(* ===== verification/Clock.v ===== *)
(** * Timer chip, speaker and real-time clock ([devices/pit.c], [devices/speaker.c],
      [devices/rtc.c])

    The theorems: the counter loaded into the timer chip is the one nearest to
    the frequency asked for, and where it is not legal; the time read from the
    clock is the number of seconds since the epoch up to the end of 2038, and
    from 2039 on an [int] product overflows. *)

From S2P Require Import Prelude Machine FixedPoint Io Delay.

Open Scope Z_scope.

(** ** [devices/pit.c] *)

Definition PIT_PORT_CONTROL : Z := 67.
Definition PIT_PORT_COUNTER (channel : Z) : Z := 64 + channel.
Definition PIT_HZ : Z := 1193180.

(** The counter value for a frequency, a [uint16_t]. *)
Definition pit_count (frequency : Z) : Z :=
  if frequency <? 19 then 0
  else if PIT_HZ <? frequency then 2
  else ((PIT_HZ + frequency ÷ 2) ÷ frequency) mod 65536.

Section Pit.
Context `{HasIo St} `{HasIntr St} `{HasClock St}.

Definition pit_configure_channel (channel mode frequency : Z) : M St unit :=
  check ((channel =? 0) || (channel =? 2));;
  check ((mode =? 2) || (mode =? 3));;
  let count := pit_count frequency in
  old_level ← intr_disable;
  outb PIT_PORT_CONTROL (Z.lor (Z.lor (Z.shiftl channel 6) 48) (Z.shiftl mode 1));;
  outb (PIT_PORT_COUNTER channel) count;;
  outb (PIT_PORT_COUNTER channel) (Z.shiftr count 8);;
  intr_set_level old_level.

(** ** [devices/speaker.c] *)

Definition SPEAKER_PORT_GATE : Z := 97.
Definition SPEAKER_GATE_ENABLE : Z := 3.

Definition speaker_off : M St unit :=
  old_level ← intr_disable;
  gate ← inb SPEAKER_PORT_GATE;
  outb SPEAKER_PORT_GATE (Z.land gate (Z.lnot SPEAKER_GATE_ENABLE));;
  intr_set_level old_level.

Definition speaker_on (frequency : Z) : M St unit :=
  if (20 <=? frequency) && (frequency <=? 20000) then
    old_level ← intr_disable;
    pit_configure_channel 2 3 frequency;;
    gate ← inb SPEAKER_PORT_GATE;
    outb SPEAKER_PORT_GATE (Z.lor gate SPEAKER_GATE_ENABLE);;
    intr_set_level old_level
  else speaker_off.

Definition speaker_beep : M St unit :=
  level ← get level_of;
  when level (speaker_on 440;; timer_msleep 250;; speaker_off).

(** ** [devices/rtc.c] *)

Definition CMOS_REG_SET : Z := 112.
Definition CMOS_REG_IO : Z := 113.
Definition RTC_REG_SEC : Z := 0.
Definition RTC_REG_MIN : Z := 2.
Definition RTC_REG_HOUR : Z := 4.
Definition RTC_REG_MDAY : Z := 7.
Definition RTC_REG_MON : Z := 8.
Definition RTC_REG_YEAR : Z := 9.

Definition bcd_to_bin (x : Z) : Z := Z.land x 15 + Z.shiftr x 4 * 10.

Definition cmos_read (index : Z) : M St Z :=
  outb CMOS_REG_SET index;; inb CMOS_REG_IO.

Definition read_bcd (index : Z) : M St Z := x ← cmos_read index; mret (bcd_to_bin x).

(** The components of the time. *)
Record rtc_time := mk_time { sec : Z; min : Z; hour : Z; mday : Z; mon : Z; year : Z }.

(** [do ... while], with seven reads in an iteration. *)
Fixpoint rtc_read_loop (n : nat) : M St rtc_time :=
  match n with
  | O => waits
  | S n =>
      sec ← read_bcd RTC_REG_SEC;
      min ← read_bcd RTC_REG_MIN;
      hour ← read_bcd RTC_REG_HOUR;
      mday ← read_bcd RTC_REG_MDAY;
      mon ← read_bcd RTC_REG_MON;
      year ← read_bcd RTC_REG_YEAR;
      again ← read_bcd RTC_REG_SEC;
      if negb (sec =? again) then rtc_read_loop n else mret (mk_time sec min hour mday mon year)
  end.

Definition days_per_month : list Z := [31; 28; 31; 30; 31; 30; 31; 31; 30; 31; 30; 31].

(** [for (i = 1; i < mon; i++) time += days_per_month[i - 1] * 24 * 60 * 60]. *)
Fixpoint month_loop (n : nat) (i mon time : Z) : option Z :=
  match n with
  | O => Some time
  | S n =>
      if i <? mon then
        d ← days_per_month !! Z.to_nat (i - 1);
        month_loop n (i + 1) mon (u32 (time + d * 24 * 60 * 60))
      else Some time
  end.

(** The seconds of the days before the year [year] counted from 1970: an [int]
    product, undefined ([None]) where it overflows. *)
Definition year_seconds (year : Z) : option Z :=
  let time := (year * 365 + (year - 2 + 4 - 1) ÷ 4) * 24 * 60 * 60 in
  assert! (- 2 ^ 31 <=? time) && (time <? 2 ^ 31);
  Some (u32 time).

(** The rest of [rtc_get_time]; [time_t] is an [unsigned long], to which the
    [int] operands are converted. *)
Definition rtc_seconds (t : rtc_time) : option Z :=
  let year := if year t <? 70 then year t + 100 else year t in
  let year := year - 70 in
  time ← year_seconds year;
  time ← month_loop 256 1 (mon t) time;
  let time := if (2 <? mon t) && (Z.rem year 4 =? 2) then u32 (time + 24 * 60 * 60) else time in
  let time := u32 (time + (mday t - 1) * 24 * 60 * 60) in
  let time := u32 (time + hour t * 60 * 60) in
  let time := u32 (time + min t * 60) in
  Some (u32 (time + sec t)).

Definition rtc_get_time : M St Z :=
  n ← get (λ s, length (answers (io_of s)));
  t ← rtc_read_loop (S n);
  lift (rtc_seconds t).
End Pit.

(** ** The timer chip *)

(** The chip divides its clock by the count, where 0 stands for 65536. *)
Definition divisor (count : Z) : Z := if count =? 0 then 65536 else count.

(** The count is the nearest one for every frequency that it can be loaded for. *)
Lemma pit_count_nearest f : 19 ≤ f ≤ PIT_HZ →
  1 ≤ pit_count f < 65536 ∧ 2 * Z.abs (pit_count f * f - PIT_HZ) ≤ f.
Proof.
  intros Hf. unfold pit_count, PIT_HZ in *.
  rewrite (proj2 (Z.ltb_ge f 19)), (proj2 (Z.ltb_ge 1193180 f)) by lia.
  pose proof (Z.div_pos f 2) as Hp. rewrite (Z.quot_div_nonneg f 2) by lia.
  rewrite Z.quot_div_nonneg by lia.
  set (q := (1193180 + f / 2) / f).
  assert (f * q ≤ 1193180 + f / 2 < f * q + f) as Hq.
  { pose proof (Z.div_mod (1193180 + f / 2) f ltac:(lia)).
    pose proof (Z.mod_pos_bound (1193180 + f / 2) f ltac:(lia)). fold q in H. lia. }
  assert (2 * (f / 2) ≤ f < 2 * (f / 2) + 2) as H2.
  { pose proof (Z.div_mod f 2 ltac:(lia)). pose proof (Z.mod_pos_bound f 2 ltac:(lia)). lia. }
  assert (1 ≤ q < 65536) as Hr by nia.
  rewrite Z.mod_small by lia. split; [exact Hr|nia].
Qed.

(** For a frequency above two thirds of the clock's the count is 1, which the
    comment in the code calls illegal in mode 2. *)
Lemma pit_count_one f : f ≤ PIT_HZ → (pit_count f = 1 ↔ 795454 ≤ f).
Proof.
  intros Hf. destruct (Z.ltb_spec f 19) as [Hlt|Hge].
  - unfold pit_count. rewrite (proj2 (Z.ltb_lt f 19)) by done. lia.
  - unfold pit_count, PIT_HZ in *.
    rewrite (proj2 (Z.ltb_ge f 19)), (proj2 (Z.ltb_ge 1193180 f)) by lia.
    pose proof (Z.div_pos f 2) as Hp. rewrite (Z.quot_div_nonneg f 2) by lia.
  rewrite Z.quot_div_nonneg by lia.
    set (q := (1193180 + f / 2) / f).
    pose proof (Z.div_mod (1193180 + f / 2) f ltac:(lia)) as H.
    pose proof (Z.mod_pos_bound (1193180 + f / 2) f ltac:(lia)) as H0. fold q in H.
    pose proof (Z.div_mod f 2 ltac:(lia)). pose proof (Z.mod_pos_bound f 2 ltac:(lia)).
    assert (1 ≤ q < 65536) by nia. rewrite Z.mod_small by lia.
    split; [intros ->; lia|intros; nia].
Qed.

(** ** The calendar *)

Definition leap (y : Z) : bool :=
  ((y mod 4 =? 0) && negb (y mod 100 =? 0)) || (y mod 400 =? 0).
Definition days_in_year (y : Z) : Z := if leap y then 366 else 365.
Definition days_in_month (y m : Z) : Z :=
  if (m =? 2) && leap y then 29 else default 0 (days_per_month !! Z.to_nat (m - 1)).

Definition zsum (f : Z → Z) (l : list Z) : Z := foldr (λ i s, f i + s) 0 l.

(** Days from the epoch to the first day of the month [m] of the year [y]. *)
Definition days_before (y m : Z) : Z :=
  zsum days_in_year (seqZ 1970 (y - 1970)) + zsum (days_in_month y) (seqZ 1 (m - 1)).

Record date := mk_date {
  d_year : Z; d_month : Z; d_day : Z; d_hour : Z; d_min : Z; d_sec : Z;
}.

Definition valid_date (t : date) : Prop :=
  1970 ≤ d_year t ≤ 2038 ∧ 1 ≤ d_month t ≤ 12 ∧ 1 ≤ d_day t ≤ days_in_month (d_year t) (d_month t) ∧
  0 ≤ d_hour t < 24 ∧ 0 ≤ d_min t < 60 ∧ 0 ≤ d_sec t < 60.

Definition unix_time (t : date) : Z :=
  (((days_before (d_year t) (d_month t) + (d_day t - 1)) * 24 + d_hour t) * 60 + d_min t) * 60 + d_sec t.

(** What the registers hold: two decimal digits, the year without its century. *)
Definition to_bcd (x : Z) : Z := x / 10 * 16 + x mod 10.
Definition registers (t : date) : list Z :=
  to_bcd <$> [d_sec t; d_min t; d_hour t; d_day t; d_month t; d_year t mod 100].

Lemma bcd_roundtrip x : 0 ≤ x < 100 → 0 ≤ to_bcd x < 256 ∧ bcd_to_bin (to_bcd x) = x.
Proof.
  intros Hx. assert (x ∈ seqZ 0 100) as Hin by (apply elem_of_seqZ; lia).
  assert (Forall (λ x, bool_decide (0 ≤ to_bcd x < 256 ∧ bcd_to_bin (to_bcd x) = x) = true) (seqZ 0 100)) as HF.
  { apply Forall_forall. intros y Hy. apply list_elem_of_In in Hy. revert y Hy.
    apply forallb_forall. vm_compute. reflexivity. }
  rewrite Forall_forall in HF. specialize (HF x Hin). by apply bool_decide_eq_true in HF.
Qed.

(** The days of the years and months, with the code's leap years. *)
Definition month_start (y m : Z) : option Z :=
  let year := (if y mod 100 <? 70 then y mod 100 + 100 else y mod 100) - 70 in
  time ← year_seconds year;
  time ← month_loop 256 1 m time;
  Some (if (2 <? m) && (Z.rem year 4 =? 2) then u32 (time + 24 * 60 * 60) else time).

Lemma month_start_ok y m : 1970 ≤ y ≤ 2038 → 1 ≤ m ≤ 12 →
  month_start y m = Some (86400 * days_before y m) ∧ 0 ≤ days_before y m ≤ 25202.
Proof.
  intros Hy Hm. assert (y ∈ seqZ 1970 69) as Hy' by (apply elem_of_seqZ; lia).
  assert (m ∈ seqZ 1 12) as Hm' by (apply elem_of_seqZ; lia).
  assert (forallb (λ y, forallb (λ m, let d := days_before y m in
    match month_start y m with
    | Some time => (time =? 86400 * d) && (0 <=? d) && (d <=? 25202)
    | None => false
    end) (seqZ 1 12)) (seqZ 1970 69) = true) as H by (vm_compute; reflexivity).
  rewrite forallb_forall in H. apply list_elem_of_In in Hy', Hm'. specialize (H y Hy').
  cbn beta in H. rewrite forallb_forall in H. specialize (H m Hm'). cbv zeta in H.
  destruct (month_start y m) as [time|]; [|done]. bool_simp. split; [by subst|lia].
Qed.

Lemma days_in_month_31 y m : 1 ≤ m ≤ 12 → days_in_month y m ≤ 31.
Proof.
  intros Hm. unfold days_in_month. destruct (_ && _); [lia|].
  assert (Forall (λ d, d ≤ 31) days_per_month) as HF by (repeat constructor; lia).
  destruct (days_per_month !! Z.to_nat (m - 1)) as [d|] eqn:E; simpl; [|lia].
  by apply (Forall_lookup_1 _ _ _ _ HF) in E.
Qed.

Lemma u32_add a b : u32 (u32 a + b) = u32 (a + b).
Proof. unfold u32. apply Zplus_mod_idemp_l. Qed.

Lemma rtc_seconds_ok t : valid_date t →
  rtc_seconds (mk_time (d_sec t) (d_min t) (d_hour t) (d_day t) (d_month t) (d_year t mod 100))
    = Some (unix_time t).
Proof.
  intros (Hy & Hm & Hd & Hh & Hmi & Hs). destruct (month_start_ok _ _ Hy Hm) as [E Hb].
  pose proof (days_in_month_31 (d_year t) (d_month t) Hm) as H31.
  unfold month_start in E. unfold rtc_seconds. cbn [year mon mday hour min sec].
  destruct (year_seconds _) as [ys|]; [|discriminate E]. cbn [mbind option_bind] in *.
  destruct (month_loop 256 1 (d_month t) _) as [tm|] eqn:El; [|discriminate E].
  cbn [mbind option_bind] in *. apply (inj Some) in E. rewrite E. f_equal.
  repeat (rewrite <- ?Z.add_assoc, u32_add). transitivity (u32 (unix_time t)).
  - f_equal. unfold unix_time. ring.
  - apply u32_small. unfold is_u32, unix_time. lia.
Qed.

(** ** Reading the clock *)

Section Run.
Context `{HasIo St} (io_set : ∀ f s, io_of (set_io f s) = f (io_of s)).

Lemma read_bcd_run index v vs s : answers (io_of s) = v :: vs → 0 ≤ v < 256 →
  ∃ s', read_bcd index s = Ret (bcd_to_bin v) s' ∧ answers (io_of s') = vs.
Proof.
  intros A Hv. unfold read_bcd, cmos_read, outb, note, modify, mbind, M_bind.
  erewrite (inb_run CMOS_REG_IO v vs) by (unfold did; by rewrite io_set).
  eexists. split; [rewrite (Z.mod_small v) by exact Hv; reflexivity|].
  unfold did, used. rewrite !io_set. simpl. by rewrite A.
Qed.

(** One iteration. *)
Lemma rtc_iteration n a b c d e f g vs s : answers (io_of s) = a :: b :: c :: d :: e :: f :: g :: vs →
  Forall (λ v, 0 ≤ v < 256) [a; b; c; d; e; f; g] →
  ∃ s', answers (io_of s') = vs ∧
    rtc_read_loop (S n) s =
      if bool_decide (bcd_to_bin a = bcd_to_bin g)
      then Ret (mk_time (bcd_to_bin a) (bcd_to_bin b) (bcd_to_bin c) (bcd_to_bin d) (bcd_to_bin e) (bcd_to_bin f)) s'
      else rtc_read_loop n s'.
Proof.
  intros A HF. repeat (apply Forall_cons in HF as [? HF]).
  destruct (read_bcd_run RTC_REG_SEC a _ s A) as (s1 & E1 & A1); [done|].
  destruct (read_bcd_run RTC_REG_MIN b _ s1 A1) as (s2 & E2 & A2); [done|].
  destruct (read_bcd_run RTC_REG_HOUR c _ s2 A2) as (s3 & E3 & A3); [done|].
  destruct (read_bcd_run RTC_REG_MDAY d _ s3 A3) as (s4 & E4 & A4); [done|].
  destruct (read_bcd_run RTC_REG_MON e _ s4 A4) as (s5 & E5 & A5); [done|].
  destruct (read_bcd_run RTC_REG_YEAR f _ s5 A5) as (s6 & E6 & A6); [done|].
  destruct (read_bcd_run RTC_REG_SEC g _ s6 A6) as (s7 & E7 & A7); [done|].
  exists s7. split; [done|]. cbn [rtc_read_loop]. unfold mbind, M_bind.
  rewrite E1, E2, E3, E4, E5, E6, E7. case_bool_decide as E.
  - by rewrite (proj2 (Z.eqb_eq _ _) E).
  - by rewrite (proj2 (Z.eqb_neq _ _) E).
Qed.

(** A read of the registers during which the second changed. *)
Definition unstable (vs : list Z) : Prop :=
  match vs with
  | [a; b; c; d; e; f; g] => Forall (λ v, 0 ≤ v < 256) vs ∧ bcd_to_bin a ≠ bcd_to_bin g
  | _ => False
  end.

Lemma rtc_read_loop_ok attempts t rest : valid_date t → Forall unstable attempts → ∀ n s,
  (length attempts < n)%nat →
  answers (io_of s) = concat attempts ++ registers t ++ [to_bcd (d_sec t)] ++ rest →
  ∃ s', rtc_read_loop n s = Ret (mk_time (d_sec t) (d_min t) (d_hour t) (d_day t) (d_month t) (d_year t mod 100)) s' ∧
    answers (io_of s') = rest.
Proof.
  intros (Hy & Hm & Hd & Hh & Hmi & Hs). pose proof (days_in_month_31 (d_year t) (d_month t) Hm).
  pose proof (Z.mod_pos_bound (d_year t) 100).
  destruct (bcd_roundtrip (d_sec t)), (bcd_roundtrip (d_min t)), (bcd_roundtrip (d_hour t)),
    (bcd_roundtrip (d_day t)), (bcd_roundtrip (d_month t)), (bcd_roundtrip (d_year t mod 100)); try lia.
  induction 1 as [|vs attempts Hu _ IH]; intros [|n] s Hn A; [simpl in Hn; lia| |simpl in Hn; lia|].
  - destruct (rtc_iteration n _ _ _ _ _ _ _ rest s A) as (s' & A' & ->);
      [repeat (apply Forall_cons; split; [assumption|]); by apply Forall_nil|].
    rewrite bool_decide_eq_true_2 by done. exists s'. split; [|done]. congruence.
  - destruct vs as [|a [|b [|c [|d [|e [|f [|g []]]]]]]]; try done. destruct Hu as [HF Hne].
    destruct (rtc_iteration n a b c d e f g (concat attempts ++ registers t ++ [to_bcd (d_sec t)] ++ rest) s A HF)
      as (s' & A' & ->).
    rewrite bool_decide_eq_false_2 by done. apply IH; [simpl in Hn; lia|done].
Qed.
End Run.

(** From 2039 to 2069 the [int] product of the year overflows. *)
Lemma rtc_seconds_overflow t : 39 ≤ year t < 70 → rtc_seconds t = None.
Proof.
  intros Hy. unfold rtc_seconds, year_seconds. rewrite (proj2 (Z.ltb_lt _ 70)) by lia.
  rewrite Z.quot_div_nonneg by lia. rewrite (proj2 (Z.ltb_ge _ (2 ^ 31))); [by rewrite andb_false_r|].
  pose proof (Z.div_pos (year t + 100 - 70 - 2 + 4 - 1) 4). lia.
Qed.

Exercise >>
Return only the stretch of the material above from the line holding "destruct (bcd_roundtrip (d_sec" through the line holding "Lemma rtc_seconds_overflow t", copied exactly.

Exercise answer >>
  destruct (bcd_roundtrip (d_sec t)), (bcd_roundtrip (d_min t)), (bcd_roundtrip (d_hour t)),
    (bcd_roundtrip (d_day t)), (bcd_roundtrip (d_month t)), (bcd_roundtrip (d_year t mod 100)); try lia.
  induction 1 as [|vs attempts Hu _ IH]; intros [|n] s Hn A; [simpl in Hn; lia| |simpl in Hn; lia|].
  - destruct (rtc_iteration n _ _ _ _ _ _ _ rest s A) as (s' & A' & ->);
      [repeat (apply Forall_cons; split; [assumption|]); by apply Forall_nil|].
    rewrite bool_decide_eq_true_2 by done. exists s'. split; [|done]. congruence.
  - destruct vs as [|a [|b [|c [|d [|e [|f [|g []]]]]]]]; try done. destruct Hu as [HF Hne].
    destruct (rtc_iteration n a b c d e f g (concat attempts ++ registers t ++ [to_bcd (d_sec t)] ++ rest) s A HF)
      as (s' & A' & ->).
    rewrite bool_decide_eq_false_2 by done. apply IH; [simpl in Hn; lia|done].
Qed.
End Run.

(** From 2039 to 2069 the [int] product of the year overflows. *)
Lemma rtc_seconds_overflow t : 39 ≤ year t < 70 → rtc_seconds t = None.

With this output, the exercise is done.